---------- WORKING DATA ----------

(** A collection does not begin with a byte order mark. *)
Lemma no_BOM v i : storable v → is_collection v = true → TrimPrefix (node base64_Encode v i) BOM = node base64_Encode v i.
Proof.
  intros Hst Hc. unfold TrimPrefix. assert (has_prefix BOM (node base64_Encode v i) = false) as ->; [|done].
  destruct v as [| | | | | | |l|m| | |]; try done.
  - destruct l; [done|]. rewrite node_seq by done. done.
  - apply storable_map in Hst as [_ Hst]. destruct (entries m) as [|e es] eqn:Ee; [cbn [node]; by rewrite Ee|]. rewrite node_map by (by rewrite Ee). rewrite Ee.
    apply Forall_cons in Hst as [[Hk _] _]. destruct (ents_key base64_Encode i e es "") as (w & u & E & _). rewrite string_app_nil_r in E. rewrite E.
    destruct (key_written base64_Encode (Key e) Hk) as (raw & q & Hw & _ & Hkc). destruct Hw as [t Ht|s' Hs|s']; [|done|done].
    pose proof (pt_first _ Ht) as Hf. specialize (Hkc eq_refl). destruct t as [|c t]; [done|]. destruct Hkc as [Hkc _].
    change (String c t +:+ ?x) with (String c (t +:+ x)). unfold BOM. cbn [string_of_bytes fmap list_fmap string_of_list_ascii has_prefix].
    rewrite decide_False; [done|]. intros <-. done.
Qed.
End whole.

Section theorems.
Context `{Runtime} (base64_Encode : string → string) (base64_Decode : string → option string) (time_Parse : string → string → option Z).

----------

## ACTIVITY
Starting with the line that contains "pose proof (pt_first", restate every line through the end of the records above, exactly and with no other lines.

## FINISHED TASK
    pose proof (pt_first _ Ht) as Hf. specialize (Hkc eq_refl). destruct t as [|c t]; [done|]. destruct Hkc as [Hkc _].
    change (String c t +:+ ?x) with (String c (t +:+ x)). unfold BOM. cbn [string_of_bytes fmap list_fmap string_of_list_ascii has_prefix].
    rewrite decide_False; [done|]. intros <-. done.
Qed.
End whole.

Section theorems.
Context `{Runtime} (base64_Encode : string → string) (base64_Decode : string → option string) (time_Parse : string → string → option Z).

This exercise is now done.